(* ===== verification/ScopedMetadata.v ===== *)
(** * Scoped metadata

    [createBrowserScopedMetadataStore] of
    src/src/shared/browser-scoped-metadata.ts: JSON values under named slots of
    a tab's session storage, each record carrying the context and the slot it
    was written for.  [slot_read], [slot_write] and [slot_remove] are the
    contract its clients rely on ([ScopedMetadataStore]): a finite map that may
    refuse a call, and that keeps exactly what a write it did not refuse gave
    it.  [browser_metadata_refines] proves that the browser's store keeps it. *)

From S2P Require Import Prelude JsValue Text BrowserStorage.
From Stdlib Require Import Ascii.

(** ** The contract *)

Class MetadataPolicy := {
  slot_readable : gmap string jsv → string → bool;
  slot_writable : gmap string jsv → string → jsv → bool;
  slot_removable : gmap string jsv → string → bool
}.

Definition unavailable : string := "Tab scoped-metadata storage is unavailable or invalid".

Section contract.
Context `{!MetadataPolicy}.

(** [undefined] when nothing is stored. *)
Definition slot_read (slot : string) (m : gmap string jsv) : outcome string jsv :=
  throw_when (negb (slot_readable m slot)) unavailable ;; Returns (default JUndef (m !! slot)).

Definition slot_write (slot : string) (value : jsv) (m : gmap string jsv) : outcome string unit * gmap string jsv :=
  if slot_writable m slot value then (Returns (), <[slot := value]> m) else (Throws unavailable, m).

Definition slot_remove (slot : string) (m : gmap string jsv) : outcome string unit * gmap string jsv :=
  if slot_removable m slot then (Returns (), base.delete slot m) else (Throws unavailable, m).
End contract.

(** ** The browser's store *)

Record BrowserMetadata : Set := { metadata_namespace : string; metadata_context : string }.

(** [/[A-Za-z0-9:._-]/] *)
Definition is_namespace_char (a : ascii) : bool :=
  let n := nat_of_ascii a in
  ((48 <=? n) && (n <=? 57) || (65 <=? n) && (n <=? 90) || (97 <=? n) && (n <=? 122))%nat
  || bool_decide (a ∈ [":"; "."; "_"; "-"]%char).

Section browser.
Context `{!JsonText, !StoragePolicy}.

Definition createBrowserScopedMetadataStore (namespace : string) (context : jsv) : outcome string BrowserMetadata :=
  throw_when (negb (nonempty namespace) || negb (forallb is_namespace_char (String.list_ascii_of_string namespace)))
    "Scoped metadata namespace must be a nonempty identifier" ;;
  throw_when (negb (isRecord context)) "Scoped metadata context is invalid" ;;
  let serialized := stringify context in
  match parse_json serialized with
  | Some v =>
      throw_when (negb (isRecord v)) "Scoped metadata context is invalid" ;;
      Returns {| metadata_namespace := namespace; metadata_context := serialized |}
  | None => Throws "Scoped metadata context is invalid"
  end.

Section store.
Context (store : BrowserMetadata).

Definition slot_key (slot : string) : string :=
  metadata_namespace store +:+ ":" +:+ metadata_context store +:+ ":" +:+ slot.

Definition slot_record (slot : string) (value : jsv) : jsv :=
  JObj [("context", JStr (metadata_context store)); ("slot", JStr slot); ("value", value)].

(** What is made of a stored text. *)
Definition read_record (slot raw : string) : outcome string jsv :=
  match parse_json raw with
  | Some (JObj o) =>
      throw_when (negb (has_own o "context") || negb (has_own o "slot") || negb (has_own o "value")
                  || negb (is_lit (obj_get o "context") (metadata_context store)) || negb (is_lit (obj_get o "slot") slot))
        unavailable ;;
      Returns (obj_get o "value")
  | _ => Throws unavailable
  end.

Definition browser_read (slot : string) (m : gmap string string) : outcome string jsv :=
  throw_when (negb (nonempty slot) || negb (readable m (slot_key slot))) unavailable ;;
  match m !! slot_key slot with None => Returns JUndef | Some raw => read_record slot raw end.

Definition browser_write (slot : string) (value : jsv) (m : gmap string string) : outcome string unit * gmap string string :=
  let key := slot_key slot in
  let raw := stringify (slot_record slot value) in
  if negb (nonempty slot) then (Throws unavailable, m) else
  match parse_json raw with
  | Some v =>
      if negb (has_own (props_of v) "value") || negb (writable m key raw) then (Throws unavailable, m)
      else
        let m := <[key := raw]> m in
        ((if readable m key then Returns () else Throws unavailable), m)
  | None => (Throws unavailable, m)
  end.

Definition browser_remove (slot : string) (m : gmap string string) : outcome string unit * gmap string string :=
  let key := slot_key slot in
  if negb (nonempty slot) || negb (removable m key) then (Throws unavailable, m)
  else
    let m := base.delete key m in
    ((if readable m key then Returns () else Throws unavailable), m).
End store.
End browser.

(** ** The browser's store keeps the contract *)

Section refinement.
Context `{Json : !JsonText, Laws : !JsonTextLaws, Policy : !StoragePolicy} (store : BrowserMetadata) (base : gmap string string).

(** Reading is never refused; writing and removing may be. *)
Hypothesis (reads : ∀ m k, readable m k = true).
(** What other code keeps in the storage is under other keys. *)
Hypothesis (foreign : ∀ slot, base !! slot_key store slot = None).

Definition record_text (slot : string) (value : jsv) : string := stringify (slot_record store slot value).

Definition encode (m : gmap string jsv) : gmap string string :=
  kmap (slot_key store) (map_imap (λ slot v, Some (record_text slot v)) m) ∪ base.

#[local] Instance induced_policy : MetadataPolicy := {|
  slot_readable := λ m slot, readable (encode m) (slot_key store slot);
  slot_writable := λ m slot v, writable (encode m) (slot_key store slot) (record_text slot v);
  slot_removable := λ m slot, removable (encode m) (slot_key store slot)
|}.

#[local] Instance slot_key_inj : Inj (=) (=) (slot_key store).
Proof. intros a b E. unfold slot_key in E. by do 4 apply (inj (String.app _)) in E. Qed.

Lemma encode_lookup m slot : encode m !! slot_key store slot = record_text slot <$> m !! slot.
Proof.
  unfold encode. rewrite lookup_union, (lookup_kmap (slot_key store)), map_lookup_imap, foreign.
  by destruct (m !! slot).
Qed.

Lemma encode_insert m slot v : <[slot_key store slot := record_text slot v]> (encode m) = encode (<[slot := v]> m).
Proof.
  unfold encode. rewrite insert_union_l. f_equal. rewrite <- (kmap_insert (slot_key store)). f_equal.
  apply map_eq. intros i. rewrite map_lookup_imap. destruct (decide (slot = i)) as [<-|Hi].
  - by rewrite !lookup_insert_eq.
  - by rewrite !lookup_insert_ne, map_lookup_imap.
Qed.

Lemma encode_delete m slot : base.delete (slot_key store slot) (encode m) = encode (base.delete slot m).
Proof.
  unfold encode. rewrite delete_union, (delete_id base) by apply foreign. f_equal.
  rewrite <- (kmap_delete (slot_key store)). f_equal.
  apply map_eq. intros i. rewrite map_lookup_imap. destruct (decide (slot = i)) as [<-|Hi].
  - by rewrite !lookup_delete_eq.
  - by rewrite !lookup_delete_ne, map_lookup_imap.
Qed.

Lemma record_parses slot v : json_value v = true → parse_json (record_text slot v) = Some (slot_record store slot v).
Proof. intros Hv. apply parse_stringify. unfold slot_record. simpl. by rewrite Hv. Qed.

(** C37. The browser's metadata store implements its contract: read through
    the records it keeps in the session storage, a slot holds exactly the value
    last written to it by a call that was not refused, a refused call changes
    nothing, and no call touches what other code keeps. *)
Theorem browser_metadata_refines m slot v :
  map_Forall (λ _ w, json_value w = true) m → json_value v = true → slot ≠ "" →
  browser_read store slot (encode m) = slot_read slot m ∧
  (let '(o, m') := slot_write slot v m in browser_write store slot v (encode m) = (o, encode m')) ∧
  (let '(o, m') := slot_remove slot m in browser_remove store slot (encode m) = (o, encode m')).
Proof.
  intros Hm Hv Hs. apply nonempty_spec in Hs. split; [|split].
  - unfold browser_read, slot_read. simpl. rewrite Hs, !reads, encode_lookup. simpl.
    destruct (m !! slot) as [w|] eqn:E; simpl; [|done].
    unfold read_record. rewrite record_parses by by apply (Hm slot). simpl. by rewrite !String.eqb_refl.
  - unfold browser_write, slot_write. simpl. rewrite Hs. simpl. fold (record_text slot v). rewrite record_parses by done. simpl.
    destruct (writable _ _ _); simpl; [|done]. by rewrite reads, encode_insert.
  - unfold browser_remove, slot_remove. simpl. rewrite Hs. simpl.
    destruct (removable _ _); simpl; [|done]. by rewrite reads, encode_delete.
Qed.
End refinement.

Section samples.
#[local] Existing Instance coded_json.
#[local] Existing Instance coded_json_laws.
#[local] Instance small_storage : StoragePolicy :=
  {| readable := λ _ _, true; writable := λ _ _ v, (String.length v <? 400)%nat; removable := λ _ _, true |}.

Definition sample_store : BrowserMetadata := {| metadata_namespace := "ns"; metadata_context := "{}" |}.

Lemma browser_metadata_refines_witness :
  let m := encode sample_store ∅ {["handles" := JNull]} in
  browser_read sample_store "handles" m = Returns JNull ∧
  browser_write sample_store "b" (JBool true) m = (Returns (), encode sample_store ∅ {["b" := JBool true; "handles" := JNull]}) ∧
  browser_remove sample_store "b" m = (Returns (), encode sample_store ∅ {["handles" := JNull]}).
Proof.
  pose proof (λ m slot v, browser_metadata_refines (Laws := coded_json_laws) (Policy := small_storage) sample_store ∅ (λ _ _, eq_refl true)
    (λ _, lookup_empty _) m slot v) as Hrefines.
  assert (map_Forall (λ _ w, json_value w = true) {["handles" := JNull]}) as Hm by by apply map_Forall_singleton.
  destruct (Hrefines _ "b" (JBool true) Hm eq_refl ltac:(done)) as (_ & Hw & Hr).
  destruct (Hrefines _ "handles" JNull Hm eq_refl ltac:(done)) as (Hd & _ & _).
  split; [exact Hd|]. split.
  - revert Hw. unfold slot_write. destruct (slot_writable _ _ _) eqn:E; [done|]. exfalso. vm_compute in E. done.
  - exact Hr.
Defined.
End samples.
********
## BRIEF
Reproduce, character for character, only the lines of the preceding data that start at the line with "Throws unavailable), m)." and end at the line with "(** What other", both included.

## TASK ANSWER
    ((if readable m key then Returns () else Throws unavailable), m).
End store.
End browser.

(** ** The browser's store keeps the contract *)

Section refinement.
Context `{Json : !JsonText, Laws : !JsonTextLaws, Policy : !StoragePolicy} (store : BrowserMetadata) (base : gmap string string).

(** Reading is never refused; writing and removing may be. *)
Hypothesis (reads : ∀ m k, readable m k = true).
(** What other code keeps in the storage is under other keys. *)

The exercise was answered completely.